An attribute is an observed feature for an object. The specific value for an attribute may vary between different objects. E.g, if the object is a country, the average temperature (attribute) may vary. 

Observed values for a given object are known as observations. A set of attributes used to describe an object is known as an *attribute vector*. 

### Qualitative Categorical: 
**Nominal**:
* Categorical
* Means 'relating to names'. Easier to remember it as just 'no order'. 
* There is no ranking involved. 
* Can be represented by integers, for example  customer ID numbers, but mathematical operations on these are meaningless. 

**Binary**:
* Only contains two states, 1 or 0. 
* If these states correspond to True or False, it's *Boolean*. 
* Symmetric means that both states have equal value.
* Asymmetric means they are not equally important, having a disease is more serious than not having the disease. 

**Ordinal**: 
* These are attributes that have an order, but the magnitude or size difference between them may not be known.
* Small, medium, large etc. 

### Quantitative Numeric:
**Interval**: 
* Measured on a scale of equal size units, where there is order and the difference between two values is meaningful. 
* Examples are temperature (Celsius), pH scale (0 is the most acidic, it does not denote the absence of acid), anything that can go below 0. 

**Ratio**: 
* Contains that same attributes as Interval, but also includes a clear 0 point. If the level is 0, then there is none of the attribute. 
* Examples include temperature (Kelvin), heart rate (bpm), weight (g). All these have an inherent 0 point, you cannot have a negative heart rate or weight. 
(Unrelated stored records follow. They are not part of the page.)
(** [item.size = size] on the object [_getPhysicalItem] returned: the
    entry of the map it was found in. *)
Definition set_item_size (idx s : Z) (st : Layout1d) : Layout1d :=
  match _newPhysicalItems st !! idx with
  | Some _ => set_newPhysicalItems (alter (with_size s) idx (_newPhysicalItems st)) st
  | None => set_physicalItems (alter (with_size s) idx (_physicalItems st)) st
  end.

(** The box stored for a measurement: margins are added on each axis. *)
Definition box_metrics (metrics : ItemBox) : Size :=
  {| width := box_width metrics + orZero (marginLeft metrics)
              + orZero (marginRight metrics);
     height := box_height metrics + orZero (marginTop metrics)
               + orZero (marginBottom metrics) |}.

(** One iteration of the [forEach] of [updateItemSizes].  Both fields of
    [mi] have just been assigned, so [size !== undefined] holds and the
    branch it guards is always taken.  The sizes are integers here; the
    source adds them as it gets them, unrounded, so that for sizes with a
    fractional part [_tMeasured] is a sum of doubles ([Doubles.measureFirst]
    below). *)
Definition measureItem (st : Layout1d) (entry : Z * ItemBox) : Layout1d :=
  let key := fst entry in
  let prevSize := dim_get (_sizeDim st) <$> (_metrics st !! key) in
  let mi := box_metrics (snd entry) in
  let st := set_metrics (<[key := mi]> (_metrics st)) st in
  let size := dim_get (_sizeDim st) mi in
  match _getPhysicalItem st key with
  | Some _ =>
      let st := set_item_size key size st in
      match prevSize with
      | None =>
          let st := set_nMeasured (_nMeasured st + 1) st in
          set_tMeasured (_tMeasured st + size) st
      | Some prev => set_tMeasured (_tMeasured st + (size - prev)) st
      end
  | None => st
  end.

Definition _updateItemSize (st : Layout1d) : Layout1d :=
  set_itemSize
    (dim_set (_sizeDim st) (Math_round_div (_tMeasured st) (_nMeasured st))
       (_itemSize st)) st.

(** [sizes] is the object's entries in the order [Object.keys] lists
    them. *)
Definition updateItemSizes (sizes : list (Z * ItemBox)) (st : Layout1d) : Layout1d :=
  let st := fold_left measureItem sizes st in
  if _nMeasured st =? 0 then log (ConsoleWarn "No items measured yet.") st
  else _scheduleReflow (_updateItemSize st).

(** ** Positions and anchors *)

Definition _getPosition (st : Layout1d) (idx : Z) : Z :=
  match _physicalItems st !! idx with
  | Some item => pos item
  | None => idx * _delta st + _spacing st
  end.

(** [Math.floor(((lower + upper) / 2) / this._delta)] is
    [(lower + upper) / (2 * _delta)] in floor division, for [_delta <> 0].
    At [_delta = 0] the source divides to an infinity, which the clamp
    turns into an end of the list, or, for [lower + upper = 0], to [NaN],
    which it returns: this definition is the source's for [_delta <> 0]
    only. *)
Definition _calculateAnchor (st : Layout1d) (lower upper : Z) : Z :=
  if lower =? 0 then 0
  else if _scrollSize st - _viewDim1 st <? upper then _totalItems st - 1
  else Z.max 0 (Z.min (_totalItems st - 1) ((lower + upper) / (2 * _delta st))).

(** The [while (true)] of [_getAnchor].  [Math.round] of a half-integer
    rounds up.  An iteration that changes neither [minIdx] nor [maxIdx]
    repeats for ever. *)
Fixpoint anchorSearch (fuel : nat) (items : gmap Z ItemBounds)
    (lower upper minIdx maxIdx : Z) : outcome Z :=
  match fuel with
  | O => OutOfFuel
  | S fuel =>
      let candidateIdx := (maxIdx + minIdx + 1) / 2 in
      match items !! candidateIdx with
      | None => Throws
      | Some candidate =>
          let cMin := pos candidate in
          let cMax := cMin + size candidate in
          if ((lower <=? cMin) && (cMin <=? upper))
             || ((lower <=? cMax) && (cMax <=? upper))
          then Ret candidateIdx
          else if cMax <? lower then
            if candidateIdx + 1 =? minIdx then Diverges
            else anchorSearch fuel items lower upper (candidateIdx + 1) maxIdx
          else if upper <? cMin then
            if candidateIdx - 1 =? maxIdx then Diverges
            else anchorSearch fuel items lower upper minIdx (candidateIdx - 1)
          else Diverges
      end
  end.

Definition searchFuel (minIdx maxIdx : Z) : nat :=
  Z.to_nat (Z.abs (maxIdx - minIdx) + 3).

(** What decreases with every iteration of the search that changes
    [minIdx] or [maxIdx]. *)
Definition searchMeasure (minIdx maxIdx : Z) : Z :=
  if 0 <=? maxIdx - minIdx then maxIdx - minIdx + 3
  else if maxIdx - minIdx =? -1 then 2
  else minIdx - maxIdx - 1.

Definition _getAnchor (st : Layout1d) (lower upper : Z) : outcome (Z * Layout1d) :=
  if decide (_physicalItems st = ∅) then Ret (_calculateAnchor st lower upper, st)
  else if _first st <? 0 then
    let st := log (ConsoleError "_getAnchor: negative _first") st in
    Ret (_calculateAnchor st lower upper, st)
  else if _last st <? 0 then
    let st := log (ConsoleError "_getAnchor: negative _last") st in
    Ret (_calculateAnchor st lower upper, st)
  else
    match _getPhysicalItem st (_first st), _getPhysicalItem st (_last st) with
    | Some firstItem, Some lastItem =>
        let firstMin := pos firstItem in
        let firstMax := firstMin + size firstItem in
        let lastMin := pos lastItem in
        let lastMax := lastMin + size lastItem in
        if lastMax <? lower then Ret (_calculateAnchor st lower upper, st)
        else if upper <? firstMin then Ret (_calculateAnchor st lower upper, st)
        else if (lower <=? firstMin) || (lower <=? firstMax) then Ret (_first st, st)
        else if (lastMax <=? upper) || (lastMin <=? upper) then Ret (_last st, st)
        else
          idx ← anchorSearch (searchFuel (_first st) (_last st))
                  (_physicalItems st) lower upper (_first st) (_last st);
          Ret (idx, st)
    | _, _ => Throws
    end.

(** ** The window *)

Definition _clearItems (st : Layout1d) : Layout1d :=
  let st := set_first (-1) st in
  let st := set_last (-1) st in
  let st := set_physicalMin 0 st in
  let st := set_physicalMax 0 st in
  let items := _newPhysicalItems st in
  let st := set_newPhysicalItems (_physicalItems st) st in
  let st := set_newPhysicalItems ∅ st in
  let st := set_physicalItems items st in
  set_stable true st.

(** [items.set(idx, item)]: during [_getItems] the local [items] is the map
    held by [_newPhysicalItems]. *)
Definition items_set (idx : Z) (item : ItemBounds) (st : Layout1d) : Layout1d :=
  set_newPhysicalItems (<[idx := item]> (_newPhysicalItems st)) st.

(** The guards and the bodies of the two growth loops.  A size that is
    not known clears [_stable] and is replaced by the estimate. *)
Definition backwardGuard (lower : Z) (st : Layout1d) : bool :=
  (lower <? _physicalMin st) && (0 <? _first st).

Definition backwardStep (st : Layout1d) : Layout1d :=
  let st := set_first (_first st - 1) st in
  let known := _getSize st (_first st) in
  let st := match known with Some _ => st | None => set_stable false st end in
  let size := default (_itemDim1 st) known in
  let pos := _physicalMin st - (size + _spacing st) in
  let st := set_physicalMin pos st in
  items_set (_first st) {| pos := pos; size := size |} st.

Definition forwardGuard (upper : Z) (st : Layout1d) : bool :=
  (_physicalMax st <? upper) && (_last st <? _totalItems st).

(** The body up to the [break]; [forwardAdvance] is its [else] branch. *)
Definition forwardStep (st : Layout1d) : Layout1d :=
  let known := _getSize st (_last st) in
  let st := match known with Some _ => st | None => set_stable false st end in
  let size := default (_itemDim1 st) known in
  let st := items_set (_last st) {| pos := _physicalMax st; size := size |} st in
  set_last (_last st + 1) st.
(** * Keyboard shortcut dispatch: a model of [useKeyboard.ts]

    The hook in [src/renderer/src/hooks/useKeyboard.ts] turns the
    [keydown] / [keyup] events of the document into calls of keyboard
    actions.  This file embeds the hook: the binding index built by the
    [reduce] over [keyBindings], the two refs ([altActionRef] and
    [nonModifierKeysDownRef]), the handlers [onKeyDown2] / [onKeyUp2] and
    the listener [handleKeyEvent], and proves properties of them.

    The plain object that the [reduce] builds is a finite map of its own
    properties ([gmap]) under the members it inherits from
    [Object.prototype]; [keyUpActions] is a finite map, [Set]s are finite
    sets ([gset]), and the calls
    that leave the hook (the action callbacks, [closeExportConfirm],
    [e.preventDefault], [e.stopPropagation]) are recorded in a log.  The
    [console.log] calls are not modelled. *)

From Stdlib Require Import Ascii.
From stdpp Require Import base option list gmap strings.

(** ** Data *)

(** [KeyboardAction] is a union of string literals in [common/types]. *)
Abbreviation KeyboardAction := string.

(** [KeyBinding] of [common/types]: a [+]-joined combination and an action. *)
Record KeyBinding := mkKeyBinding {
  keys : string;
  action : KeyboardAction;
}.

(** The five sets imported from [../util].  Their members are not part of
    this file; every definition below takes them as an interface. *)
Class Util := {
  allModifiers : gset string;
  controlModifiers : gset string;
  shiftModifiers : gset string;
  altModifiers : gset string;
  metaModifiers : gset string;
}.

(** [NormalizedKeyBinding = KeyBinding & { primaryKey, ... }]; the spread
    [...kb] is the field [binding]. *)
Record NormalizedKeyBinding := mkNormalized {
  binding : KeyBinding;
  primaryKey : string;
  extraNonModifierKeys : gset string;
  requireCtrl : bool;
  requireShift : bool;
  requireAlt : bool;
  requireMeta : bool;
}.

(** [e.target] is only ever compared with [document.body]. *)
Inductive EventTarget :=
  | DocumentBody
  | OtherElement (tagName : string).
(** C6: for a previous active set [P] and a new active set [N], the
    classifier yields [new = N \ P], [maintained = N ∩ P] and
    [removed = P \ N]; the three are pairwise disjoint and cover [P ∪ N]
    exactly; and the callbacks are invoked for each new contact, then for
    each maintained contact, then for each removed contact (once per
    contact when [P] and [N] have no repetition). *)
Theorem classification_partition (P N : ContactsSet) :
  (forall id, id ∈ newContacts P N <-> id ∈ N /\ id ∉ P)
  /\ (forall id, id ∈ maintainedContacts P N <-> id ∈ N /\ id ∈ P)
  /\ (forall id, id ∈ Classifier.removedContacts P N <-> id ∈ P /\ id ∉ N)
  /\ (forall id, ~ (id ∈ newContacts P N /\ id ∈ maintainedContacts P N))
  /\ (forall id, ~ (id ∈ newContacts P N /\ id ∈ Classifier.removedContacts P N))
  /\ (forall id,
        ~ (id ∈ maintainedContacts P N /\ id ∈ Classifier.removedContacts P N))
  /\ (forall id,
        id ∈ newContacts P N \/ id ∈ maintainedContacts P N
        \/ id ∈ Classifier.removedContacts P N
        <-> id ∈ P \/ id ∈ N)
  /\ (forall S (onNew onMaintained onRemoved : Z -> S -> S) (s : S),
        updateContacts onNew onMaintained onRemoved P N s
        = foldl (invoke onNew onMaintained onRemoved) s
            ((OnNewContact <$> newContacts P N)
             ++ (OnMaintainedContact <$> maintainedContacts P N)
             ++ (OnRemovedContact <$> Classifier.removedContacts P N)))
  /\ updateContacts (fun id calls => calls ++ [OnNewContact id])
       (fun id calls => calls ++ [OnMaintainedContact id])
       (fun id calls => calls ++ [OnRemovedContact id]) P N []
     = updateContacts_calls P N
  /\ (NoDup P -> NoDup N -> NoDup (updateContacts_calls P N)).
Proof.
  unfold newContacts, maintainedContacts, Classifier.removedContacts.
  assert (Hnew := fun id => list_elem_of_difference N P id).
  assert (Hmaintained := fun id => list_elem_of_intersection N P id).
  assert (Hremoved := fun id => list_elem_of_difference P N id).
  assert (Hfold : forall S (onNew onMaintained onRemoved : Z -> S -> S) (s : S),
             updateContacts onNew onMaintained onRemoved P N s
             = foldl (invoke onNew onMaintained onRemoved) s
                 (updateContacts_calls P N)).
  { intros S onNew onMaintained onRemoved s.
    unfold updateContacts, updateContacts_calls.
    by rewrite !foldl_app, !foldl_fmap. }
  split; [done|]. split; [done|]. split; [done|].
  split; [intros id; rewrite Hnew, Hmaintained; tauto|].
  split; [intros id; rewrite Hnew, Hremoved; tauto|].
  split; [intros id; rewrite Hmaintained, Hremoved; tauto|].
  split.
  { intros id. rewrite Hnew, Hmaintained, Hremoved.
    destruct (decide (id ∈ P)), (decide (id ∈ N)); tauto. }
  split; [exact Hfold|]. split.
  - rewrite Hfold.
    assert (Hrecord : forall calls acc,
               foldl (invoke (fun id calls => calls ++ [OnNewContact id])
                        (fun id calls => calls ++ [OnMaintainedContact id])
                        (fun id calls => calls ++ [OnRemovedContact id]))
                 acc calls = acc ++ calls).
    { induction calls as [|c calls IH]; intros acc; simpl.
      - by rewrite app_nil_r.
      - rewrite IH. destruct c; simpl; by rewrite <- app_assoc. }
    by rewrite Hrecord.
  - intros HP HN. unfold updateContacts_calls.
    unfold newContacts, maintainedContacts, Classifier.removedContacts.
    apply NoDup_app. split; [|split].
    + apply NoDup_fmap_2_strong; [by intros ?? _ _ [=]|].
      by apply NoDup_list_difference.
    + intros c [id [-> Hid]]%list_elem_of_fmap Hc.
      apply elem_of_app in Hc as [Hc|Hc];
        apply list_elem_of_fmap in Hc as [id' [Heq _]]; discriminate.
    + apply NoDup_app. split; [|split].
      * apply NoDup_fmap_2_strong; [by intros ?? _ _ [=]|].
        by apply NoDup_list_intersection.
      * intros c [id [-> Hid]]%list_elem_of_fmap Hc.
        apply list_elem_of_fmap in Hc as [id' [Heq _]]; discriminate.
      * apply NoDup_fmap_2_strong; [by intros ?? _ _ [=]|].
        by apply NoDup_list_difference.
Qed.

End ClassifierFacts.

(** ** The odometry: contacts read and written through references *)

Section References.
Import Eigen LeggedOdometry Odometry.
Context {K : Double}.
Implicit Types (st : t K) (ref : string) (c : LoContactWithSensor K).

Lemma listContacts_update ref f st :
  listContacts (update ref f st) = alter f ref (listContacts st).
Proof. reflexivity. Qed.

Lemma lookup_update_is_Some ref f st k :
  is_Some (listContacts (update ref f st) !! k) <-> is_Some (listContacts st !! k).
Proof. rewrite listContacts_update. apply lookup_alter_is_Some. Qed.

Lemma get_update_eq ref f st :
  is_Some (listContacts st !! ref) -> get (update ref f st) ref = f (get st ref).
Proof.
  intros [c Hc]. unfold get. rewrite listContacts_update, lookup_total_alter_eq.
  rewrite Hc. simpl. by rewrite (lookup_total_correct _ _ _ Hc).
Qed.

Lemma get_update_ne ref f st k :
  ref <> k -> get (update ref f st) k = get st k.
Proof.
  intros Hne. unfold get. by rewrite listContacts_update, lookup_total_alter_ne.
Qed.

(** A field that [f] does not write is read the same after the update,
    through every reference. *)
Lemma get_update_field {A} (g : LoContactWithSensor K -> A) ref f st k :
  (forall c, g (f c) = g c) -> g (get (update ref f st) k) = g (get st k).
Proof.
  intros Hg. destruct (decide (ref = k)) as [->|Hne].
  - unfold get. rewrite listContacts_update, lookup_total_alter_eq.
    destruct (listContacts st !! k) as [c|] eqn:Hc; simpl.
    + by rewrite (lookup_total_correct _ _ _ Hc).
    + unfold lookup_total, map_lookup_total. by rewrite Hc.
  - by rewrite get_update_ne.
Qed.

Lemma contactWithSensorByName_Ok st name ref :
  contactWithSensorByName st name = Ok ref <->
  ref = name /\ is_Some (listContacts st !! name).
Proof.
  unfold contactWithSensorByName, ContactsManager.contact, ContactsManager.map_at.
  unfold listContacts.
  destruct (ContactsManager.listContacts_ _ !! name) as [c|]; simpl.
  - split; [intros [= <-]; eauto|intros [-> _]; done].
  - split; [done|intros [_ [? ?]]; done].
Qed.
(** [_help_me_query] at a node whose span contains the non-empty
    [[L, R)] returns; when the join operator is associative it returns
    the join of [a[L]], ..., [a[R-1]]. *)
Lemma help_me_query_spec a (K : nat) self (h : nat) : ∀ i lo (L R : Z),
  shaped f a K self → node_at K h i lo →
  Z.of_nat (lo `min` length a) <= L → L < R →
  R <= Z.of_nat ((lo + 2 ^ h) `min` length a) →
  ∃ v, _help_me_query self L R i = Ok v ∧
       ((∀ x y z, f x (f y z) = f (f x y) z) →
        v = agg f (sub (Z.to_nat L) (Z.to_nat R) a)).
Proof.
  induction h as [|h IH]; intros i lo L R Hsh Hat HL HLR HR;
    rewrite help_me_query_unfold;
    rewrite (getitem_at _ _ i _ eq_refl (span_meaning a K self _ i lo Hsh Hat));
    cbn [rbind fst snd].
  - (* a leaf: its span is [L, R) itself *)
    assert (L = Z.of_nat (lo `min` length a)) as EL by (simpl in HR; lia).
    assert (R = Z.of_nat ((lo + 2 ^ 0) `min` length a)) as ER
      by (simpl in *; lia).
    rewrite <- EL, <- ER, !Z.eqb_refl. cbn [andb].
    by apply (exact_node a K self 0 i lo).
  - destruct (Z.eqb_spec L (Z.of_nat (lo `min` length a))) as [EL|NL];
      [destruct (Z.eqb_spec R (Z.of_nat ((lo + 2 ^ S h) `min` length a)))
         as [ER|NR]|]; cbn [andb].
    { by apply (exact_node a K self (S h) i lo). }
    all: destruct (node_at_children _ _ _ _ Hat) as (Hi & Hl & Hr).
    all: rewrite (getitem_at _ _ _ _ eq_refl (span_meaning a K self _ _ _ Hsh Hl)).
    all: rewrite (getitem_at _ _ _ _ eq_refl (span_meaning a K self _ _ _ Hsh Hr)).
    all: cbn [rbind fst snd]; rewrite Nat.pow_succ_r' in HR.
    all: assert (lo + 2 ^ h + 2 ^ h = lo + 2 * 2 ^ h)%nat as E2 by lia.
    all: set (m := Z.of_nat ((lo + 2 ^ h) `min` length a)) in *.
    all: destruct (Z.leb_spec R m) as [HRm|HRm];
      [apply (IH _ lo); done || lia|].
    all: destruct (Z.geb_spec L m) as [HLm|HLm];
      [apply (IH _ (lo + 2 ^ h)%nat); try done; rewrite ?E2; lia|].
    all: destruct (IH _ lo L m Hsh Hl) as (vL & -> & HvL); [lia..|].
    all: destruct (IH _ (lo + 2 ^ h)%nat m R Hsh Hr) as (vR & -> & HvR);
      [lia|lia|rewrite ?E2; lia|].
    all: cbn [rbind]; eexists; (split; [done|]); intros Hf.
    all: rewrite (HvL Hf), (HvR Hf), (fr_op _ _ _ _ (sh_frame _ _ _ _ Hsh)).
    all: rewrite <- agg_app by done; rewrite <- sub_split by lia; done.
Qed.

(** [query] in range returns; when the join operator is associative it
    returns the join of [a[L]], ..., [a[R-1]]. *)
Lemma query_shaped a (e : nat) self (L R : Z) :
  shaped f a (2 ^ e) self → 0 <= L < R ∧ R <= len a →
  ∃ v, query L R self = (Ok v, self) ∧
       ((∀ x y z, f x (f y z) = f (f x y) z) →
        v = agg f (sub (Z.to_nat L) (Z.to_nat R) a)).
Proof.
  intros Hsh HLR. pose proof (sh_frame _ _ _ _ Hsh) as [Hop Hn Hl HK Ha Hseg Hspan].
  unfold query, bind, read, lift. rewrite Hn.
  destruct (Z.ltb_spec L 0); [lia|]. destruct (Z.gtb_spec R (len a)); [lia|].
  destruct (Z.geb_spec L R); [lia|]. cbn [orb].
  destruct (help_me_query_spec a (2 ^ e) self e 0 0 L R) as (v & Hv & Hagg);
    [done|split; lia|unfold len in *; lia..|].
  exists v. by rewrite Hv.
Qed.

End SegtreeQuery.
End SegtreeQuery.

(** ** The segment tree: the trees a caller can obtain *)

Module SegtreeSpec.
Import Segtree SegtreeSize SegtreeBuild SegtreeUpdate SegtreeQuery.
Section SegtreeSpec.
Context {T : Type} (f : T → T → T).
Implicit Types self : Segtree.t T.
Implicit Types a : list (option T).

Lemma init_tree a : ∃ self, init a f = Ok self ∧ tree_of f a self.
Proof.
  destruct (init_shaped f a) as (self & E & Hsh). exists self. split; [done|].
  exists (Z.to_nat (_ceil_log_2 (len a))).
  pose proof (ceil_log_2_nonneg (len a)).
  rewrite Znat.Z2Nat.inj_pow in Hsh by lia. done.
Qed.

Lemma query_state self (L R : Z) : (query L R self).2 = self.
Proof.
  unfold query, bind, read, raise, lift. by destruct (_ || _).
Qed.

Lemma get_state self (ind : Z) : (get ind self).2 = self.
Proof.
  unfold get, bind, read, raise, lift. by destruct (_ || _).
Qed.

Lemma tree_n a self : tree_of f a self → n self = len a.
Proof. intros [e Hsh]. apply (fr_n _ _ _ _ (sh_frame _ _ _ _ Hsh)). Qed.

Lemma update_tree a self (ind : Z) val :
  tree_of f a self → - n self <= ind < n self →
  ∃ self', update ind val self = (Ok tt, self') ∧
           tree_of f (<[Z.to_nat (shift (n self) ind):=val]> a) self'.
Proof.
  intros Htr Hind. rewrite (tree_n a self Htr) in *. destruct Htr as [e Hsh].
  destruct (update_shaped f a _ self ind val Hsh Hind) as (self' & E & Hsh').
  exists self'. split; [done|]. by exists e.
Qed.

(** Every tree a caller can obtain is well formed, over some array. *)
Lemma reachable_tree self : reachable f self → ∃ a, tree_of f a self.
Proof.
  induction 1 as [a self E|c self _ [a Htr]].
  - destruct (init_tree a) as (self' & E' & Htr). exists a. congruence.
  - destruct c as [L R|ind val|ind|]; simpl.
    + rewrite query_state. by exists a.
    + destruct (decide (- n self <= ind < n self)) as [Hin|Hout].
      * destruct (update_tree a self ind val Htr Hin) as (self' & -> & Htr').
        by eexists.
      * rewrite update_raises by done. by exists a.
    + rewrite get_state. by exists a.
    + by exists a.
Qed.

Lemma get_each_tree a self (c : nat) : ∀ s : nat,
  tree_of f a self → (s + c ≤ length a)%nat →
  get_each (Z.of_nat <$> seq s c) self = (Ok (take c (drop s a)), self).
Proof.
  induction c as [|c IH]; intros s Htr Hsc; [done|].
  change (seq s (S c)) with (s :: seq (S s) c). rewrite fmap_cons.
  cbn [get_each]. destruct Htr as [e Hsh].
  destruct (get_shaped f a _ self (Z.of_nat s) Hsh) as (x & Hx & E).
  { unfold len. lia. }
  unfold shift in Hx. destruct (Z.ltb_spec (Z.of_nat s) 0); [lia|].
  rewrite Nat2Z.id in Hx.
  rewrite (bind_ok _ _ _ _ _ E).
  rewrite (bind_ok _ _ _ _ _ (IH (S s) (ex_intro _ e Hsh) ltac:(lia))).
  unfold ret. by rewrite (drop_S _ _ _ Hx).
Qed.

(** On an array of real items, the join of a stretch inside the array
    is the left fold over the corresponding slice. *)
Lemma agg_slice (xs : list T) (L R : Z) :
  (∀ x y z, f x (f y z) = f (f x y) z) →
  0 <= L < R ∧ R <= len xs →
  agg f (sub (Z.to_nat L) (Z.to_nat R) (Some <$> xs)) = reduce f (slice xs L R) ∧
  is_Some (reduce f (slice xs L R)).
Proof.
  intros Hf HLR. unfold len in HLR.
  rewrite (slice_at xs L R (Z.to_nat L) (Z.to_nat R)) by lia.
  unfold sub. rewrite <- fmap_drop, <- fmap_take, agg_reduce by done.
  split; [done|].
  destruct (take _ _) as [|x r] eqn:E; [|by eexists].
  apply (f_equal length) in E. rewrite length_take, length_drop in E.
  simpl in E. lia.
Qed.

(** C1. On the tree built from an array [a] of [n >= 1] real items with
    an associative join, [query(L, R)] with [0 <= L < R <= n] returns
    the left fold of the join over [a[L]], [a[L+1]], ..., [a[R-1]]. *)
Theorem query_is_left_fold (xs : list T) (L R : Z) :
  (∀ x y z, f x (f y z) = f (f x y) z) →
  1 <= len xs → 0 <= L < R ∧ R <= len xs →
  ∃ self, init (Some <$> xs) f = Ok self ∧
          query L R self = (Ok (reduce f (slice xs L R)), self) ∧
          is_Some (reduce f (slice xs L R)).
Proof.
  intros Hf Hn HLR.
  destruct (init_tree (Some <$> xs)) as (self & E & [e Hsh]).
  exists self. split; [done|].
  destruct (query_shaped f _ e self L R Hsh) as (v & Ev & Hv).
  { unfold len in *. by rewrite length_fmap. }
  destruct (agg_slice xs L R Hf HLR) as [Eagg Hsome].
  by rewrite Ev, (Hv Hf), Eagg.
Qed.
![ratio%20and%20interval.JPG](attachment:ratio%20and%20interval.JPG)

**Continuous**: 
* Represented as floating or decimal numbers. These can only be measured with limited precision.
* Examples include height (cm), weight (g), anything that can be feasibly measured to a more precise level. 

**Discrete**: 
* Represented as a finite or countably infinite set of integers. (Can also be categorical). 
* Examples include population (you can't have half a person), heart rate (bpm), customer ID.
* Binary variables can be represented as discrete (0 and 1). 

**Asymmetric**: 
* Records only the presence of an attribute (non-zero value). 
* Can be either discrete or continuous
* Examples include words present in a document, items in a transaction dataset. 

### Recording Data: 

**Record**: 
* A collection of objects that have the same fixed attributes. No explicit relationship between objects.
* Usually stored in flat files

![flat%20file.JPG](attachment:flat%20file.JPG)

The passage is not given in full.